▶ **SUPPLIED RECORDS**:
+-------+

(** X1.  [loadVocabularies] makes its vocabularies in the order in which
    their files are first named.  Every vocabulary it has made carries, as the
    index it was constructed with, the first position that names its file,
    and the pointer at that position is its address; a pointer at a later
    position never refers to a vocabulary made after it; and there are as
    many vocabularies as there are different file names. *)
Theorem loadVocabularies_first_occurrence (options : Options)
    (vs : list (option nat)) (hp : list Vocab) :
  loadVocabularies options = Some (vs, hp) →
  (∀ p v, hp !! p = Some v →
     vocabs options !! batchIndex v = Some (loadedFrom v) ∧
     (∀ j, j < batchIndex v → vocabs options !! j ≠ Some (loadedFrom v)) ∧
     vs !! batchIndex v = Some (Some p)) ∧
  (∀ p q v w, p < q → hp !! p = Some v → hp !! q = Some w →
     batchIndex v < batchIndex w) ∧
  (∀ i p v, vs !! i = Some (Some p) → hp !! p = Some v → batchIndex v ≤ i) ∧
  loadedFrom <$> hp ≡ₚ remove_dups (vocabs options).
Proof.
  unfold loadVocabularies. case_bool_decide as Hfew; [done |].
  set (vfiles := vocabs options).
  pose proof (LoaderInv_loop vfiles (length vfiles) (Nat.le_refl _)) as Hinv.
  pose proof (LoaderOrder_loop vfiles (length vfiles) (Nat.le_refl _)) as Hord.
  set (st := foldl _ _ _) in *. intros [= <- <-].
  destruct Hinv as [Hl Hknown Honly Hvec Hheap].
  destruct Hord as [Hfirst Hmono].
  rewrite firstn_all in Hknown, Honly.
  split_and!.
  - intros p v Hp. destruct (Hfirst p v Hp) as (Hlt & Hat & Hmin).
    split_and!; [done | done |].
    rewrite (Hvec _ _ Hlt Hat). by apply Hheap.
  - exact Hmono.
  - intros i p v Hi Hp.
    destruct (Hfirst p v Hp) as (Hlt & Hat & Hmin).
    destruct (decide (batchIndex v ≤ i)) as [| Hgt]; [done |].
    assert (i < length vfiles) as Hil.
    { apply lookup_lt_Some in Hi. lia. }
    destruct (lookup_lt_is_Some_2 vfiles i Hil) as [f Hf].
    rewrite (Hvec i f Hil Hf) in Hi.
    assert (f ∈ vfiles) as Hin by (apply list_elem_of_lookup; eauto).
    destruct (Hknown f Hin) as (p' & v' & Hp' & Hv' & Hfv').
    assert (p' = p) as -> by congruence.
    assert (v' = v) as -> by congruence.
    destruct (Hmin i ltac:(lia)). congruence.
  - apply NoDup_Permutation.
    + apply NoDup_alt. intros i j x Hi Hj.
      apply list_lookup_fmap_Some in Hi as (v & -> & Hv).
      apply list_lookup_fmap_Some in Hj as (w & Hvw & Hw).
      apply Hheap in Hv. apply Hheap in Hw. rewrite <- Hvw in Hw. congruence.
    + apply NoDup_remove_dups.
    + intros f. rewrite elem_of_remove_dups, list_elem_of_fmap. split.
      * intros (v & -> & [p Hp]%list_elem_of_lookup). eapply Honly, Hheap, Hp.
      * intros Hf. destruct (Hknown f Hf) as (p & v & _ & Hv & Hfv).
        exists v. split; [done |]. apply list_elem_of_lookup. eauto.
Qed.

(** Destructs a [Step], naming what each case brings. *)
Ltac step_cases Hstep :=
  destruct Hstep as
    [ret c input line Hpc Hc Hlt | ret c input line Hpc Hc Hle
    | ret t r Hpc Ht | ret t Hpc Ht
    | ret t r priority Hpc Ht Hex | ret t priority Hpc Ht
    | ret c Hpc Hc
    | t input line Hpc Hn | t input line Hpc Hn | t input line pc Hpc
    | t l b' q Hpc Hc Hq | t l b' Hpc Hc Htr | t Hpc Hc
    | i d w q Hpc Hw Hq | i d Hpc Hw | i d w Hpc Hw Hth | i d Hpc Hw
    | d Hpc | w Hth | w q Hth Hq | w l q Hth Hq | w Hth | w u rest Hth].

Lemma ProduceSwap_Some (b : Batch) (q q' : PCQueue) :
  ProduceSwap b q = Some q' →
  length (items q) < bound q ∧ q' = mkPCQueue (bound q) (items q ++ [b]).
Proof. unfold ProduceSwap. case_bool_decide; [| done]. by intros [= <-]. Qed.

Lemma ConsumeSwap_Some (b : Batch) (q q' : PCQueue) :
  ConsumeSwap q = Some (b, q') →
  items q = b :: items q' ∧ bound q' = bound q.
Proof.
  unfold ConsumeSwap. destruct (items q) as [| b0 rest]; [done |].
  by intros [= <- <-].
Qed.

Section StepsTheorems.
Context `{Environment}.

Lemma enter_submitsAt (c : Call) (input : string) (line : Z) (s : System) :
  submitsAt c input line → enter c s = translatePart input line s.
Proof. by intros [-> | [-> [-> | ->]]]. Qed.

Lemma translatePart_Step (c : Call) (input : string) (line : Z) (s : System) ret :
  caller s = Outside ret → submitsAt c input line →
  Step s (LCall c) (translatePart input line s).
Proof.
  intros Hout Hc. unfold translatePart. simpl.
  case_bool_decide as Hlt; simpl in Hlt.
  - unfold set_value, setStatus. simpl. rewrite !alter_snoc. simpl.
    by eapply (Step_reject s ret c input line).
  - eapply (Step_admit s ret c input line); [done | done |].
    apply Z.nlt_ge. exact Hlt.
Qed.

Lemma step_Step (l : Label) (s s' : System) :
  step l s = Some s' → Step s l s'.
Proof.
  destruct l as [c | | w]; simpl.
  - destruct (caller s) as [ret | | | | | | | | |] eqn:Hpc; try done.
    intros [= <-].
    destruct c as [input | input | input line | t | t p | |]; simpl.
    + eapply translatePart_Step; [done |]. right. by split; [| left].
    + eapply translatePart_Step; [done |]. right. by split; [| right].
    + eapply translatePart_Step; [done |]. by left.
    + rewrite ?cancel_eq. destruct (trackedRequest t s) as [r |] eqn:Ht.
      * by eapply Step_cancel.
      * by eapply Step_cancel_none.
    + rewrite ?amend_eq. destruct (trackedRequest t s) as [r |] eqn:Ht.
      * destruct (existsb _ _) eqn:Hex.
        -- by eapply Step_amend.
        -- eapply Step_amend_none; [done |]. intros r' Hr'.
           assert (r' = r) as -> by congruence. done.
      * eapply Step_amend_none; [done |]. intros r' Hr'. congruence.
    + eapply (Step_stop s ret CallStop); [done | by left].
    + eapply (Step_stop s ret CallDestructor); [done | by right].
  - unfold advance.
    destruct (caller s) as [ret | t input line | t input line | t
                            | t input line | t | i d | i d | d |] eqn:Hpc;
      try done.
    + intros [= <-]. unfold translatePart_accept.
      case_bool_decide as Hn; simpl in Hn.
      * by apply Step_launch.
      * apply Step_inPlace; [done | lia].
    + intros [= <-]. apply Step_prepare. by left.
    + unfold produceTo.
      destruct (cleaveBatch (batcher_ s)) as [[l b'] |] eqn:Hc.
      * destruct (ProduceSwap _ _) as [q |] eqn:Hq; [| done]. simpl.
        intros [= <-]. by eapply Step_produce.
      * intros [= <-]. apply Step_return; [by left | done].
    + intros [= <-]. apply Step_prepare. by right.
    + unfold drain.
      destruct (cleaveBatch (batcher_ s)) as [[l b'] |] eqn:Hc.
      * destruct (translators_ s !! 0) eqn:Ht; [| done].
        intros [= <-]. by eapply Step_drain.
      * intros [= <-]. apply Step_return; [by right | done].
    + unfold stop_poison. destruct (workers_ s !! i) as [w |] eqn:Hw.
      * destruct (ProduceSwap _ _) as [q |] eqn:Hq; [| done]. simpl.
        intros [= <-]. by eapply Step_poison.
      * intros [= <-]. by eapply Step_poisoned.
    + unfold stop_join. destruct (workers_ s !! i) as [w |] eqn:Hw.
      * destruct (threads s !! w) as [[| | |] |] eqn:Hth; try done.
        intros [= <-]. by eapply Step_join.
      * intros [= <-]. by eapply Step_joined.
    + intros [= <-]. by eapply Step_clear.
  - unfold worker.
    destruct (threads s !! w) as [[| | [| u rest] |] |] eqn:Hth; try done.
    + intros [= <-]. by apply Step_initialized.
    + destruct (ConsumeSwap _) as [[[| l] q] |] eqn:Hq; try done.
      * intros [= <-]. by apply Step_exit.
      * intros [= <-]. by apply Step_take.
    + intros [= <-]. by apply Step_translated.
    + intros [= <-]. by apply Step_sentence.
Qed.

+-------+

▶ **TRY IT**: Go to the line with "unfold loadVocabularies. case_bool_decide" in the entries above and repeat every line from there through the line with "apply Hheap in Hv.", exactly and with no other text.

▶ **WRITTEN REPLY**:
  unfold loadVocabularies. case_bool_decide as Hfew; [done |].
  set (vfiles := vocabs options).
  pose proof (LoaderInv_loop vfiles (length vfiles) (Nat.le_refl _)) as Hinv.
  pose proof (LoaderOrder_loop vfiles (length vfiles) (Nat.le_refl _)) as Hord.
  set (st := foldl _ _ _) in *. intros [= <- <-].
  destruct Hinv as [Hl Hknown Honly Hvec Hheap].
  destruct Hord as [Hfirst Hmono].
  rewrite firstn_all in Hknown, Honly.
  split_and!.
  - intros p v Hp. destruct (Hfirst p v Hp) as (Hlt & Hat & Hmin).
    split_and!; [done | done |].
    rewrite (Hvec _ _ Hlt Hat). by apply Hheap.
  - exact Hmono.
  - intros i p v Hi Hp.
    destruct (Hfirst p v Hp) as (Hlt & Hat & Hmin).
    destruct (decide (batchIndex v ≤ i)) as [| Hgt]; [done |].
    assert (i < length vfiles) as Hil.
    { apply lookup_lt_Some in Hi. lia. }
    destruct (lookup_lt_is_Some_2 vfiles i Hil) as [f Hf].
    rewrite (Hvec i f Hil Hf) in Hi.
    assert (f ∈ vfiles) as Hin by (apply list_elem_of_lookup; eauto).
    destruct (Hknown f Hin) as (p' & v' & Hp' & Hv' & Hfv').
    assert (p' = p) as -> by congruence.
    assert (v' = v) as -> by congruence.
    destruct (Hmin i ltac:(lia)). congruence.
  - apply NoDup_Permutation.
    + apply NoDup_alt. intros i j x Hi Hj.
      apply list_lookup_fmap_Some in Hi as (v & -> & Hv).
      apply list_lookup_fmap_Some in Hj as (w & Hvw & Hw).
      apply Hheap in Hv. apply Hheap in Hw. rewrite <- Hvw in Hw. congruence.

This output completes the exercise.